*** Supplied data ***
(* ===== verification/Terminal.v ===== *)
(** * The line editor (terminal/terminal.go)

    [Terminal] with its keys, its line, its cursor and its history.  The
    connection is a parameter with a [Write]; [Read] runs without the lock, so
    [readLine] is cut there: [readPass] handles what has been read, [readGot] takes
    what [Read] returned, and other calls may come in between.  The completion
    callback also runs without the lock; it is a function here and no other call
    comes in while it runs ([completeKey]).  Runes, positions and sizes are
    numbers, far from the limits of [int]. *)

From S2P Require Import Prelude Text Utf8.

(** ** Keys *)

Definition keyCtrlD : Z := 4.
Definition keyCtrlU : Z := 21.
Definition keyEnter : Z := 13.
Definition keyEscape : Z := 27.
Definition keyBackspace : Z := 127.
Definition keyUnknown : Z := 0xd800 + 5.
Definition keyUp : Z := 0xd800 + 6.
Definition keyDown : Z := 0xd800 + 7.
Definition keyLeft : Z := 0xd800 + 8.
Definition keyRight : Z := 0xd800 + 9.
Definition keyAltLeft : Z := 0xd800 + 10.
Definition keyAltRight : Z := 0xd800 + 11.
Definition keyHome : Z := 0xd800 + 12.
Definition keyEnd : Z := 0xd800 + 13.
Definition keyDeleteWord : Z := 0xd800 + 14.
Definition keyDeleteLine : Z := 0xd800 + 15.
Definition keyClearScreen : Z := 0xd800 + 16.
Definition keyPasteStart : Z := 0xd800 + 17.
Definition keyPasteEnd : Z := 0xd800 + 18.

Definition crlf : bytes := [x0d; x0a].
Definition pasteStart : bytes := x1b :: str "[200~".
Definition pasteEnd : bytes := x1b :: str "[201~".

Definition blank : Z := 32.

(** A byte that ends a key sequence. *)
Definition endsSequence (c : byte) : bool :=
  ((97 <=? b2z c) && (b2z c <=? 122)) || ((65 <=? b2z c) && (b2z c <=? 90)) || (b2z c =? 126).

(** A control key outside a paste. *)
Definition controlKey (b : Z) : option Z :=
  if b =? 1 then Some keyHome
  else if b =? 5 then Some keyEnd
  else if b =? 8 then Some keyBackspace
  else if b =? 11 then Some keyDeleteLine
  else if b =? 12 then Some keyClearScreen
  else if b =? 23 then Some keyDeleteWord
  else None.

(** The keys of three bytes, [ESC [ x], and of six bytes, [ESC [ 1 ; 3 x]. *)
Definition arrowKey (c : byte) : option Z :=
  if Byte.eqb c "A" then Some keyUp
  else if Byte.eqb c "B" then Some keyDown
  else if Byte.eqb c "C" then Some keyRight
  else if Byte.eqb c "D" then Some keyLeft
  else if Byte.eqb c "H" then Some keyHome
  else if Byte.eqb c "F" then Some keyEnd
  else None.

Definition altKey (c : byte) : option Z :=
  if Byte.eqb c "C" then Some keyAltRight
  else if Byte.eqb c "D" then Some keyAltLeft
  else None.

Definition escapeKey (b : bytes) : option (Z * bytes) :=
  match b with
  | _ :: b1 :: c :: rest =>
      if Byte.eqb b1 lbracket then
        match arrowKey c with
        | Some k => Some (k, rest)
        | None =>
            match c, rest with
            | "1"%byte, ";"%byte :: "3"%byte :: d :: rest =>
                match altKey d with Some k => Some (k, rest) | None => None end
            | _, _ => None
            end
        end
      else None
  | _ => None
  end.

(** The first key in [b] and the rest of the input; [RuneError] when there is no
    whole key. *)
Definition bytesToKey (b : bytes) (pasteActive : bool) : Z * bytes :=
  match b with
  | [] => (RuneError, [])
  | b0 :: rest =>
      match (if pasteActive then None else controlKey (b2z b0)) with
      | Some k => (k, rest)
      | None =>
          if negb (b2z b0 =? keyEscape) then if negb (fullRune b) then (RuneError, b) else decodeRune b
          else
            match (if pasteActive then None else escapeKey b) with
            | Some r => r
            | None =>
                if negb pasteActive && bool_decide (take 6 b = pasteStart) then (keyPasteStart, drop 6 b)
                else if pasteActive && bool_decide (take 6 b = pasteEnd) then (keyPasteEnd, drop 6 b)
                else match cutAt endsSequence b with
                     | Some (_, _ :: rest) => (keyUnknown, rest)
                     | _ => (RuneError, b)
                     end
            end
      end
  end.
*** End of Supplied data ***
*** Supplied data ***
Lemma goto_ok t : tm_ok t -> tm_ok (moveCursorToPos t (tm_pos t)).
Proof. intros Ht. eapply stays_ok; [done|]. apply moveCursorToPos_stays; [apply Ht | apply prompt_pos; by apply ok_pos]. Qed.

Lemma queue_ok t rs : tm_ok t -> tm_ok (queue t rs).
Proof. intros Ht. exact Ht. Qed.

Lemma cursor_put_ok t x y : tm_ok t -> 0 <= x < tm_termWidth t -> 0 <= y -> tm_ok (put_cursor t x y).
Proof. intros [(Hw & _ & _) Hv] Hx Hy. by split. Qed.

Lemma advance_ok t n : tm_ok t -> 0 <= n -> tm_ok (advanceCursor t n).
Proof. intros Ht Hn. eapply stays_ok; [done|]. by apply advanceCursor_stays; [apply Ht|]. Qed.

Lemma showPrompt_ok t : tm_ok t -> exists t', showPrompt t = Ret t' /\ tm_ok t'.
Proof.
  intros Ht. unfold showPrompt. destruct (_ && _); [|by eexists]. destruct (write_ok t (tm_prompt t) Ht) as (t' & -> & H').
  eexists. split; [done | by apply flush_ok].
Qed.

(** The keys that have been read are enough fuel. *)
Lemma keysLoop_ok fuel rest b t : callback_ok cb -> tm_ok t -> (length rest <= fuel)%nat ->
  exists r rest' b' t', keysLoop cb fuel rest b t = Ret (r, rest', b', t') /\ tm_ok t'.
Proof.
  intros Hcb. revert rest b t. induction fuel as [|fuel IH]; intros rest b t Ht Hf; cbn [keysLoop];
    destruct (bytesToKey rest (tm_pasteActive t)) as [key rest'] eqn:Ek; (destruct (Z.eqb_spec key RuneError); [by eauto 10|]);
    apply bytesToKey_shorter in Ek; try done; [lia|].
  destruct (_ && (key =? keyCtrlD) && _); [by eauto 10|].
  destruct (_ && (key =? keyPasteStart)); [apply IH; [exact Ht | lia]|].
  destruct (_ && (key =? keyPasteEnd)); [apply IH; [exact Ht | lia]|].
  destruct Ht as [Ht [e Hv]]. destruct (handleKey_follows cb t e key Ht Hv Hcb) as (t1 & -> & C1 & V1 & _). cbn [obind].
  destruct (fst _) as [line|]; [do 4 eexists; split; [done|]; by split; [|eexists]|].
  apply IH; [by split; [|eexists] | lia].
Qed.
*** End of Supplied data ***
§ What you need to do: The expected answer is an exact copy of the lines above, beginning at the line with "Definition keyBackspace : Z := 127." and ending at the line with "then Some keyUp", with both ends in.

§ Exercise solution:
Definition keyBackspace : Z := 127.
Definition keyUnknown : Z := 0xd800 + 5.
Definition keyUp : Z := 0xd800 + 6.
Definition keyDown : Z := 0xd800 + 7.
Definition keyLeft : Z := 0xd800 + 8.
Definition keyRight : Z := 0xd800 + 9.
Definition keyAltLeft : Z := 0xd800 + 10.
Definition keyAltRight : Z := 0xd800 + 11.
Definition keyHome : Z := 0xd800 + 12.
Definition keyEnd : Z := 0xd800 + 13.
Definition keyDeleteWord : Z := 0xd800 + 14.
Definition keyDeleteLine : Z := 0xd800 + 15.
Definition keyClearScreen : Z := 0xd800 + 16.
Definition keyPasteStart : Z := 0xd800 + 17.
Definition keyPasteEnd : Z := 0xd800 + 18.

Definition crlf : bytes := [x0d; x0a].
Definition pasteStart : bytes := x1b :: str "[200~".
Definition pasteEnd : bytes := x1b :: str "[201~".

Definition blank : Z := 32.

(** A byte that ends a key sequence. *)
Definition endsSequence (c : byte) : bool :=
  ((97 <=? b2z c) && (b2z c <=? 122)) || ((65 <=? b2z c) && (b2z c <=? 90)) || (b2z c =? 126).

(** A control key outside a paste. *)
Definition controlKey (b : Z) : option Z :=
  if b =? 1 then Some keyHome
  else if b =? 5 then Some keyEnd
  else if b =? 8 then Some keyBackspace
  else if b =? 11 then Some keyDeleteLine
  else if b =? 12 then Some keyClearScreen
  else if b =? 23 then Some keyDeleteWord
  else None.

(** The keys of three bytes, [ESC [ x], and of six bytes, [ESC [ 1 ; 3 x]. *)
Definition arrowKey (c : byte) : option Z :=
  if Byte.eqb c "A" then Some keyUp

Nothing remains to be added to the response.